**TASK TO COMPLETE:**
Your task is to gather the lines below that hold the string "constructor".

**DATA PROVIDED:**
Definition artifact_fail (why : string) : string := "trusted functions artifact: " +:+ why.
Definition check_adapter (contracts : gmap string (string * bool)) (n : string) (a : AdapterWire) : string + gmap string (string * bool) :=
  let* _ := require (negb (String.eqb (aw_id a) "" || (MAX_NAME <? str_len (aw_id a)) || contains_nul (aw_id a) || String.eqb (aw_id a) "generic.v2"))
              (artifact_fail (n +:+ ": invalid adapter id")) in
  let* _ := map_err (fun _ => artifact_fail (n +:+ ": adapter contractHash must be lowercase SHA256")) (manifest_hash (aw_hash a)) in
  let prior := default (aw_hash a, post_override a) (contracts !! aw_id a) in
  let* _ := require (bool_decide (prior = (aw_hash a, post_override a)))
              (artifact_fail ("adapter " +:+ aw_id a +:+ " declared with conflicting contractHash/postOverride")) in
  inr (<[aw_id a := prior]> contracts).
Definition decode_function (st : gmap string (string * bool) * list TrustedFunctionInput * list TrustedAdapterBinding) (f : FunctionWire)
  : string + (gmap string (string * bool) * list TrustedFunctionInput * list TrustedAdapterBinding) :=
  let '(contracts, ins, ads) := st in
  let n := t_name (w_input f) in
  let* _ := require (negb (MAX_NAME <? str_len n)) (artifact_fail "localName too long") in
  match adapter f with
  | None => inr (contracts, ins ++ [w_input f], ads)
  | Some a =>
      let* contracts := check_adapter contracts n a in
      inr (contracts, ins ++ [w_input f], ads ++ [mkTab n (mkAdapterContract (aw_id a) 1 (aw_hash a)) (post_override a)])
  end.
(** [from_slice] is the derived reader. *)
Definition decode {num : Type} `{Digest num} (from_slice : string -> string + ArtifactWire) (data owner : string) : string + TrustedArtifact :=
  let* _ := require (negb (MAX_ARTIFACT_BYTES <? str_len data)) (artifact_fail "byte limit exceeded") in
  let* w := map_err artifact_fail (from_slice data) in
  let* _ := require (aw_schema w =? 1) (artifact_fail "unsupported schemaVersion") in
  let* _ := require (negb (negb (String.eqb (aw_owner w) owner) || String.eqb owner "")) (artifact_fail "ownerId does not match the verified package") in
  let* _ := require (negb (MAX_FUNCTIONS <? Z.of_nat (length (aw_functions w)))) (artifact_fail "function limit exceeded") in
  let* _ := map_err (fun _ => artifact_fail "selectedOffsetsSha256 must be lowercase SHA256") (manifest_hash (aw_offsets_sha256 w)) in
  let* _ := require (String.eqb (hash_bytes (aw_offsets w)) (aw_offsets_sha256 w)) (artifact_fail "selectedOffsets hash mismatch") in
  let* st := rfold decode_function (∅, [], []) (aw_functions w) in
  inr (mkTrustedArtifact st.1.2 (mkSelected (aw_offsets w) (aw_offsets_sha256 w)) st.2).
(** The grants an activation issues: one for each adapter declared to override returns. *)
Definition grant_step (owner : OwnerKey) (st : list string * list HostAdapterGrant) (a : TrustedAdapterBinding) : string + (list string * list HostAdapterGrant) :=
  let '(granted, gs) := st in
  if tab_override a && negb (mem (ad_id (tab_contract a)) granted)
  then let* g := override_return owner (tab_contract a) in inr (ad_id (tab_contract a) :: granted, gs ++ [g])
  else inr st.
Definition grants (owner : OwnerKey) (l : list TrustedAdapterBinding) : string + list HostAdapterGrant :=
  let* st := rfold (grant_step owner) ([], []) l in inr st.2.
(** * Properties *)

(** ** Record layouts *)
Definition field_end (f : RecordField) : Z := offset f + match width (storage f) with inr w => w | inl _ => 0 end.
Definition span (f : RecordField) : Z * Z := (offset f, field_end f).
Definition apart (f g : RecordField) : Prop := field_end f <= offset g \/ field_end g <= offset f.

(** A field that fits the record: one of the known widths, within the extent, aligned, with rights that agree. *)
Definition field_ok (r : RecordLayout) (f : RecordField) : Prop :=
  identifier (f_name f) = true /\ (exists w, width (storage f) = inr w /\ (w = 1 \/ w = 2 \/ w = 4 \/ w = 8) /\
    offset f + w <= extent r /\ w <= alignment r /\ offset f mod w = 0) /\
  (write f <> [] -> "pre" ∈ read f) /\ (f_nullable f = true -> storage f = "entity-handle32").

Lemma width_values s w : width s = inr w -> w = 1 \/ w = 2 \/ w = 4 \/ w = 8.
Proof. unfold width. repeat case_match; intros E; try discriminate E; injection E as <-; lia. Qed.

Lemma check_field_inr r ns sp f st : check_field r (ns, sp) f = inr st ->
  field_ok r f /\ f_name f ∉ ns /\ (forall s, s ∈ sp -> snd s <= offset f \/ field_end f <= fst s) /\ st = (f_name f :: ns, sp ++ [span f]).
Proof.
  unfold check_field. intros Hc. succeeds. subst st. bool_to_prop.
  match goal with W : width _ = inr ?w, C : checked_add_u32 _ ?w = Some ?e |- _ => rename W into Hw, C into He; set (wd := w) in * end.
  unfold checked_add_u32 in He. destruct (_ <=? _); [|done]. injection He as He.
  assert (field_end f = offset f + wd) as Hend by (unfold field_end; by rewrite Hw).
  split; [split_and!|split_and!].
  - done.
  - exists wd. split_and!; [done|by eapply width_values|lia..].
  - intros Hwr. apply mem_In. destruct (write f); [done|]. cbn [is_nil negb andb] in *. by apply negb_false_iff.
  - intros Hn. apply String.eqb_eq. match goal with E : f_nullable f && _ = false |- _ => rewrite Hn in E; cbn in E; by apply negb_false_iff end.
  - match goal with E : mem (f_name f) ns = false |- _ => intros Hin%mem_In; by rewrite Hin in E end.
  - match goal with E : existsb _ sp = false |- _ => rewrite existsb_none in E; intros s Hs; specialize (E s Hs); apply andb_false_iff in E as [E|E]; bool_to_prop end; lia.
  - unfold span. by rewrite Hend, He.
Qed.

Lemma check_fields_inr r l st : rfold (check_field r) ([], []) l = inr st ->
  Forall (field_ok r) l /\ NoDup (f_name <$> l) /\ (forall i j f g, l !! i = Some f -> l !! j = Some g -> (i < j)%nat -> apart f g).
Proof.
  intros Hf. cut (st = (reverse (f_name <$> l), span <$> l) /\ Forall (field_ok r) l /\ NoDup (f_name <$> l) /\
    (forall i j f g, l !! i = Some f -> l !! j = Some g -> (i < j)%nat -> apart f g)); [tauto|].
  revert Hf. apply (rfold_ind _ (fun l st => st = (reverse (f_name <$> l), span <$> l) /\ Forall (field_ok r) l /\ NoDup (f_name <$> l) /\
    (forall i j f g, l !! i = Some f -> l !! j = Some g -> (i < j)%nat -> apart f g))).
  - split_and!; [done|constructor|constructor|done].
  - intros l1 x l2 a b _ (-> & Hok & Hnd & Hap) Hc. apply check_field_inr in Hc as (Hx & Hn & Hsp & ->). rewrite elem_of_reverse in Hn. split_and!.
    + rewrite !fmap_app. csimpl. by rewrite reverse_snoc.
    + apply Forall_app. split; [done|]. by constructor.
    + rewrite fmap_app. apply NoDup_app. split_and!; [done| |apply NoDup_singleton]. intros s Hs ->%list_elem_of_singleton. done.
    + intros i j f g Hi Hj Hij. apply lookup_app_Some in Hj as [Hj|[Hle Hj]].
      * rewrite lookup_app_l in Hi by (apply lookup_lt_Some in Hj; lia). by eapply Hap.
      * destruct (j - length l1)%nat as [|k] eqn:Ek; [|done]. injection Hj as <-. rewrite lookup_app_l in Hi by lia.
        destruct (Hsp (span f)) as [?|?]; [apply list_elem_of_fmap_2; by eapply list_elem_of_lookup_2|left|right]; done.
Qed.

Lemma power_of_two_small z : is_power_of_two z = true -> z <= 8 -> z = 1 \/ z = 2 \/ z = 4 \/ z = 8.
Proof.
  unfold is_power_of_two. intros [Hp Hl]%andb_true_iff Hz. apply Z.ltb_lt in Hp.
  assert (z = 1 \/ z = 2 \/ z = 3 \/ z = 4 \/ z = 5 \/ z = 6 \/ z = 7 \/ z = 8) as Hc by lia.
  repeat destruct Hc as [->|Hc]; try lia; by vm_compute in Hl.
Qed.

(** Access through a validated layout stays inside the record. Its extent is at most 65536 and a
    multiple of its alignment; every field has one of the known widths, lies within the extent and is
    aligned at any address the record may have; field names are unique, no two fields share a byte, and a
    field that can be written before the call can be read there. *)
Theorem record_layout_sound r :
  validate_layout r = inr tt -> 0 <= extent r ->
  0 < extent r <= MAX_EXTENT /\ extent r mod alignment r = 0 /\ fields r <> [] /\ NoDup (f_name <$> fields r) /\
  (forall f, f ∈ fields r -> field_ok r f /\
     forall base w, width (storage f) = inr w -> base mod alignment r = 0 -> (base + offset f) mod w = 0) /\
  (forall i j f g, fields r !! i = Some f -> fields r !! j = Some g -> i <> j -> apart f g).
Proof.
  unfold validate_layout. intros Hv H0. succeeds. bool_to_prop. apply check_fields_inr in Ok0 as (Hok & Hnd & Hap). rewrite Forall_forall in Hok.
  match goal with P : is_power_of_two _ = true, A : alignment r <= 8 |- _ => pose proof (power_of_two_small _ P A) as Hal end.
  split_and!; try lia; try done.
  - intros E. by rewrite E in *.
  - intros f Hf. split; [by apply Hok|]. intros base w Hw Hb. destruct (Hok f Hf) as (_ & (w' & Hw' & Hv' & _ & Hle & Hm) & _).
    rewrite Hw in Hw'. injection Hw' as <-. rewrite Z.add_mod, Hm, Z.add_0_r, Z.mod_mod by lia.
    assert (alignment r mod w = 0) as Ha.
    { destruct Hal as [Ea|[Ea|[Ea|Ea]]]; rewrite Ea in *; destruct Hv' as [Ew|[Ew|[Ew|Ew]]]; rewrite Ew in *; try lia; reflexivity. }
    apply Z.mod_divide; [lia|]. apply Z.mod_divide in Hb, Ha; [|lia..]. by etrans.
  - intros i j f g Hi Hj Hij. destruct (decide (i < j)%nat) as [Hlt|Hge]; [by eapply Hap|].
    destruct (Hap j i g f Hj Hi ltac:(lia)) as [?|?]; [by right|by left].
Qed.
(** ** Lowering *)
Lemma physical_slots l : forall s, (forall p, p ∈ l -> is_atom p = true) -> rfold physical_slot s l = inr (foldl count_slot s l).
Proof.
  induction l as [|p l IH]; intros s Hl; cbn [rfold foldl]; [done|]. unfold physical_slot at 1. rewrite (Hl p) by by left. cbn [require rbind].
  apply IH. intros q Hq. apply Hl. by right.
Qed.

Lemma projection_atom t p ret : projection t p ret = inr tt -> t = "void" \/ is_atom t = true.
Proof.
  unfold projection. rewrite require_inr. intros [_ Hv]%andb_true_iff.
  destruct (String.eqb (pr_id p) "void"); [apply andb_true_iff in Hv as [_ ->%String.eqb_eq]; by left|].
  destruct (String.eqb (pr_id p) "bool"); [apply String.eqb_eq in Hv as ->; by right|].
  destruct (mem _ ["entity"; _; _; _; _]); [apply String.eqb_eq in Hv as ->; by right|].
  destruct (mem _ _) eqn:Em; [|done]. apply String.eqb_eq in Hv as ->. apply mem_In in Em.
  repeat (apply elem_of_cons in Em as [->|Em]; [by right|]). by apply elem_of_nil in Em.
Qed.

**TASK RESPONSE:**
  - split_and!; [done|constructor|constructor|done].
    + apply Forall_app. split; [done|]. by constructor.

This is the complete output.